LINKS pyarrow doc ref. for page_size and row_group_size pyarrow default row group size value pyarrow default page_size parquet-go row_group_size and page_size

harishoss avatar Sep 23 '23 04:09 harishoss

In general, the optimal settings will vary depending on the workload. The default settings for converting to Parquet using fluent-plugin-s3 are not optimized, so you will need to experiment to find the best settings for your workload.

Here are a few quick tips:

  • Increase the chunk_limit_size setting in Fluentd. This will reduce the number of times that data needs to be buffered and flushed to disk.
  • Experiment with different values for the parquet_row_group_size setting. This setting controls the size of the chunks that are written to Parquet files.
  • Try different compression codecs for Parquet files. The default compression codec is gzip, but other codecs may be more efficient for your workload.

It is important to note that the Python script (pandas + pyarrow) is not a streaming process.
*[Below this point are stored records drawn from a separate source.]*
Lemma block_parses prefix_len base :
  (prefix_len <= 32)%N -> (base <= u32_max)%N -> (base mod 2 ^ (32 - prefix_len) = 0)%N ->
  range_from_str (Ipv4Addr.to_string base +:+ "/" +:+ show_N prefix_len) = Ok (block prefix_len base).
Proof.
  intros Hp Hb Hm. rewrite range_parse_block by done. f_equal.
  replace prefix_len with (32 - (32 - prefix_len))%N at 1 by lia.
  rewrite cidr_range_aligned by lia. unfold block. f_equal. f_equal. lia.
Qed.

(** Whether a block is free, and within a range. *)
Definition free_block (prefix_len : N) (taken : list (string * Ipv4Range)) (b : N) : Prop :=
  Forall (fun p => overlaps p.2 (block prefix_len b) = false) taken.
Definition block_in (prefix_len b : N) (s : Ipv4Range) : Prop :=
  (b mod 2 ^ (32 - prefix_len) = 0 /\ start s <= b /\ b + (2 ^ (32 - prefix_len) - 1) <= end_ s)%N.

(** Aligned numbers are a block apart. *)
Lemma aligned_next size base b :
  (size <> 0 -> base mod size = 0 -> b mod size = 0 -> base <= b -> b = base \/ base + size <= b)%N.
Proof.
  intros Hs Hm%N.Div0.div_exact Hb%N.Div0.div_exact Hle. rewrite Hm, Hb in *.
  set (q := (base / size)%N) in *. set (r := (b / size)%N) in *. clearbody q r.
  destruct (N.lt_trichotomy q r) as [?|[->|?]]; [right|by left|]; nia.
Qed.

(** One range: the lowest free block from [base] on, or none is free. *)
Lemma cut_blocks_spec fuel prefix_len last base taken :
  let size := (2 ^ (32 - prefix_len))%N in
  (prefix_len <= 32)%N -> (last <= u32_max)%N -> (base mod size = 0)%N ->
  (last + 1 < base + size * (N.of_nat fuel + 1))%N ->
  match cut_blocks fuel prefix_len size last base taken with
  | Ok (Some r) => exists b, r = block prefix_len b /\ (b mod size = 0)%N /\ (base <= b)%N /\
      (b + (size - 1) <= last)%N /\ free_block prefix_len taken b /\
      forall b', (b' mod size = 0)%N -> (base <= b' < b)%N -> ~ free_block prefix_len taken b'
  | Ok None => forall b, (b mod size = 0)%N -> (base <= b)%N -> (b + (size - 1) <= last)%N ->
      ~ free_block prefix_len taken b
  | Err _ => False
  end.
Proof.
  intros size Hp Hl. assert (Hs : size <> 0%N) by (by apply N.pow_nonzero).
  revert base. induction fuel as [|fuel IH]; intros base Hm Hf; simpl.
  { intros b Hb Hle Hin. rewrite N.mul_1_r in Hf. lia. }
  destruct (base + size - 1 <=? last)%N eqn:E; [|intros b; lia].
  assert (Hnext : ((base + size) mod size = 0)%N).
  { rewrite <- (N.mul_1_l size) at 1. rewrite N.Div0.mod_add. done. }
  assert (Hstep : forall b, (b mod size = 0)%N -> (base <= b)%N -> b = base \/ (base + size <= b)%N).
  { intros b Hb Hle. by apply aligned_next. }
  rewrite block_parses; [|lia|lia|done].
  destruct (existsb _ taken) eqn:Ex; simpl.
  - assert (Hbusy : ~ free_block prefix_len taken base).
    { intros Hfree. apply existsb_taken in Hfree. congruence. }
    specialize (IH (base + size)%N Hnext ltac:(rewrite Nat2N.inj_succ in Hf; lia)).
    destruct (cut_blocks _ _ _ _ _ _) as [[r|]|]; [| |done].
    + destruct IH as (b & -> & Hb & Hle & Hin & Hfree & Hlow). exists b. split_and!; try done; [lia|].
      intros b' Hb' Hr. destruct (Hstep b' Hb') as [->|]; [lia|done|]. apply Hlow; [done|lia].
    + intros b Hb Hle Hin. destruct (Hstep b Hb Hle) as [->|]; [done|]. by apply IH.
  - exists base. apply existsb_taken in Ex. split_and!; try done; [lia|]. intros b' _ ?. lia.
Qed.

Lemma cut_fuel_enough s size :
  (size <> 0 -> start s <= end_ s ->
   let base := div_ceil (start s) size * size in
   start s <= base /\ base mod size = 0 /\ (forall b, b mod size = 0 -> start s <= b -> base <= b) /\
   end_ s + 1 < base + size * (N.of_nat (N.to_nat ((end_ s + 1 - start s) / size)) + 1))%N.
Proof.
  intros Hs Hse base. subst base. unfold div_ceil. rewrite N2Nat.id.
  pose proof (N.div_mod (start s + size - 1) size Hs).
  pose proof (N.mod_lt (start s + size - 1) size Hs).
  pose proof (N.div_mod (end_ s + 1 - start s) size Hs).
  pose proof (N.mod_lt (end_ s + 1 - start s) size Hs).
  set (q := ((start s + size - 1) / size)%N) in *.
  split_and!; [lia|by rewrite N.Div0.mod_mul| |lia].
  intros b Hb%N.Div0.div_exact Hle. set (r := (b / size)%N) in *. clearbody q r.
  assert (q <= r)%N; [|nia]. apply N.le_ngt. intros Hlt.
  assert (size * (r + 1) <= size * q)%N by (apply N.mul_le_mono_l; lia).
  generalize dependent ((start s + size - 1) mod size)%N. intros. clear H1 H2. lia.
Qed.

Lemma cut_ranges_spec prefix_len supers taken :
  (prefix_len <= 32)%N -> Forall range_wf supers ->
  match cut_ranges prefix_len (2 ^ (32 - prefix_len)) supers taken with
  | Some r => exists before s after b, supers = before ++ s :: after /\ r = block prefix_len b /\
      block_in prefix_len b s /\ free_block prefix_len taken b /\
      (forall b', block_in prefix_len b' s -> (b' < b)%N -> ~ free_block prefix_len taken b') /\
      Forall (fun s' => forall b', block_in prefix_len b' s' -> ~ free_block prefix_len taken b') before
  | None => Forall (fun s => forall b, block_in prefix_len b s -> ~ free_block prefix_len taken b) supers
  end.
Proof.
  intros Hp. assert (Hs : (2 ^ (32 - prefix_len) <> 0)%N) by (by apply N.pow_nonzero).
  induction supers as [|s supers IH]; [constructor|].
  intros [(Hse & Hmax & _) Hwf]%Forall_cons. cbn [cut_ranges].
  destruct (cut_fuel_enough s _ Hs Hse) as (Hb1 & Hb2 & Hb3 & Hb4).
  pose proof (cut_blocks_spec _ _ _ _ taken Hp Hmax Hb2 Hb4) as H. revert H.
  destruct (cut_blocks _ _ _ _ _ _) as [[r|]|]; [| |done].
  - intros (b & -> & Hm & Hle & Hin & Hf & Hlow). exists [], s, supers, b.
    split_and!; try done; [split_and!; [done|lia|done]|].
    intros b' (Hm' & Hs' & Hi') Hlt. apply Hlow; [done|]. split; [by apply Hb3|done].
  - intros Hnone. assert (Hhead : forall b, block_in prefix_len b s -> ~ free_block prefix_len taken b).
    { intros b (Hm' & Hs' & Hi'). apply Hnone; [done|by apply Hb3|done]. }
    specialize (IH Hwf). destruct (cut_ranges _ _ supers _) as [r|]; [|by constructor].
    destruct IH as (bf & s' & af & b & -> & -> & Hin & Hf & Hlow & Hbf).
    exists (s :: bf), s', af, b. split_and!; try done. by constructor.
Qed.

(** Cutting a routed subnet is exact.  For a prefix length up to 32 the cut is the
    first free aligned block of that size: it lies in one of the routed pools,
    overlaps nothing that is taken, and every earlier aligned block, lower in that pool
    or in an earlier one, overlaps something taken; and nothing is cut exactly when
    every aligned block of every pool is taken, so the scan runs to the end of the
    pools. *)
Theorem cut_subnet_exact supers prefix_len taken :
  Forall range_wf supers -> (prefix_len <= 32)%N ->
  match cut_subnet supers prefix_len taken with
  | Some r => exists before s after b, supers = before ++ s :: after /\ r = block prefix_len b /\
      block_in prefix_len b s /\ free_block prefix_len taken b /\
      (forall b', block_in prefix_len b' s -> (b' < b)%N -> ~ free_block prefix_len taken b') /\
      Forall (fun s' => forall b', block_in prefix_len b' s' -> ~ free_block prefix_len taken b') before
  | None => Forall (fun s => forall b, block_in prefix_len b s -> ~ free_block prefix_len taken b) supers
  end.
Proof.
  intros Hwf Hp. unfold cut_subnet. replace (32 <? prefix_len)%N with false by lia.
  rewrite N.shiftl_1_l. by apply cut_ranges_spec.
Qed.

(** ** A fact about the database that operations keep *)

Section stays.
Context {D Bytes : Type} `{!Etcd D Bytes, !EtcdLaws D Bytes, !RawJson Bytes}.
Context (prefix : string) (sur : surroundings D) (P : D -> Prop).

(** Whatever the outcome, [P] outlives the operation. *)
Definition stays {A} (m : store_m D A) : Prop := forall w, P (db w) -> P (db (m w).1).

Lemma stays_ret {A} (a : A) : stays (mret a).
Proof. by intros w. Qed.

Lemma stays_lift {A} (r : result StoreError.t A) : stays (lift r).
Proof. by intros w. Qed.

Lemma stays_bind {A B} (m : store_m D A) (k : A -> store_m D B) :
  stays m -> (forall a, stays (k a)) -> stays (m ≫= k).
Proof.
  intros Hm Hk w Hw. specialize (Hm w Hw). unfold mbind, store_bind.
  destruct (m w) as [w1 [a|e]]; [by apply Hk|done].
Qed.

Context (Henv : forall n s, P s -> P (env sur n s)).

Lemma stays_timed {A} what (f : D -> D * A) : (forall s, P s -> P (f s).1) -> stays (timed sur what f).
Proof.
  intros Hf w Hw. unfold timed. destruct (fault sur (ticks w)) as [|[] how]; simpl.
  - specialize (Hf _ (Henv (ticks w) _ Hw)). by destruct (f _).
  - auto.
  - auto.
Qed.

Lemma stays_read {A} what (f : D -> A) : stays (read sur what f).
Proof. by apply stays_timed. Qed.
End stays.

(** ** A key that is there *)

Section present.
Context {D Bytes : Type} `{!Etcd D Bytes, !EtcdLaws D Bytes, !RawJson Bytes}.
Context {Sp St : Type} `{!Resource Sp St, !Serde Bytes Sp St}.
Context (prefix : string) (sur : surroundings D) (k0 : string).
Abbreviation key := (key_of (Sp := Sp) (St := St) prefix).

Definition present (s : D) : Prop := is_some (look s k0) = true.
Context (Henv : forall n s, present s -> present (env sur n s)).

Lemma present_txn s cs w ws e :
  forallb (puttable s) (w :: ws) = true -> Forall (fun w => w <> Delete k0) (w :: ws) ->
  present s -> present (etcd_txn s cs (w :: ws) e).1.
Proof.
  intros Hp Hw Hs. destruct (forallb (holds s) cs) eqn:E; [|by rewrite txn_refused].
  destruct (txn_applied s cs w ws e E Hp) as (s' & -> & _ & Hl). unfold present. simpl. rewrite Hl.
  unfold after_writes. unfold present in Hs. generalize dependent (look s k0). clear -Hw.
  generalize dependent (w :: ws). intros l Hw. induction Hw as [|x l Hx _ IH]; simpl; [done|].
  intros o Ho. apply IH. destruct x as [k v ls|k]; simpl; destruct (String.eqb_spec k k0); try done.
  by subst.
Qed.

Lemma stays_get nm : stays present (get (Sp := Sp) (St := St) prefix sur nm).
Proof.
  apply stays_bind; [by apply stays_read|]. intros [kv|]; apply stays_lift.
Qed.

Lemma stays_list_complete stake : stays present (list_complete (Sp := Sp) (St := St) prefix sur stake).
Proof.
  apply stays_bind.
  - apply stays_bind; [by apply stays_read|]. intros kvs. apply stays_ret.
  - intros r. destruct (negb _); [apply stays_lift|apply stays_ret].
Qed.

Lemma stays_create (o : Object Sp St) : stays present (create prefix sur o).
Proof.
  apply stays_bind; [apply stays_lift|]. intros []. apply stays_bind; [by intros w|].
  intros at_. apply stays_bind; [apply stays_lift|]. intros value.
  apply stays_bind.
  - apply stays_timed; [done|]. intros s Hs. apply present_txn; [done| |done]. by repeat constructor.
  - intros resp. destruct (negb _); [apply stays_lift|]. unfold written.
    destruct (header resp); [apply stays_lift|apply stays_get].
Qed.

(** An object read from the store names a revision. *)
Definition versioned (o : Object Sp St) : Prop :=
  forall rev, parse_i64 (resource_version (metadata o)) = Some rev -> rev <> 0%Z.

Lemma decode_versioned (b : Bytes) rev (o : Object Sp St) :
  (0 < rev)%Z -> decode b rev = Ok o -> versioned o.
Proof.
  intros Hr Hd v Hv. rewrite (decode_version _ _ _ Hd) in Hv. apply parse_i64_show_inv in Hv; lia.
Qed.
This means that it will not be affected by the same performance bottlenecks as Fluentd + fluent-plugin-s3. Therefore, it is not a fair comparison.

okkez avatar Sep 25 '23 01:09 okkez

Thanks for the reply.

  • All the tests I've done were in my local system, using the Columnify cmd line not directly in the Fluentd pipeline.
  • I tried with different parquet_row_group_size values but that didn't give much difference. but changing page_size showed some better results (I've already mentioned it)
  • I did tests on 1GB data files as well. So not just the 33MB file I've mentioned above.
  • the default compression is actually snappy. Yes! I've tried with snappy and gzip compression codecs.

It is important to note that the Python script (pandas + pyarrow) is not a streaming process. This means that it will not be affected by the same performance bottlenecks as Fluentd + fluent-plugin-s3. Therefore, it is not a fair comparison

Could you please describe it more? I could not understand what you mean it's "unfair" comparison.

harishoss avatar Sep 25 '23 12:09 harishoss

Columnify command vs. python script (pandas + pyarrow) is a fair comparison if they run on a local machine without Fluentd pipeline. I misunderstood.

I am not familiar with Python (pandas, pyarrow), but I assume that the default settings are optimized for maximum compression.

On the other hand, Columnify uses the default settings of the library it uses (parquet-go), so it is not specifically tuned. Therefore, users need to tune it themselves.

If the Parquet file generated by Columnify is larger than the Parquet file generated by Python (pandas, pyarrow) even when using the same compression codec, page size, and row group size, then it is a problem with parquet-go.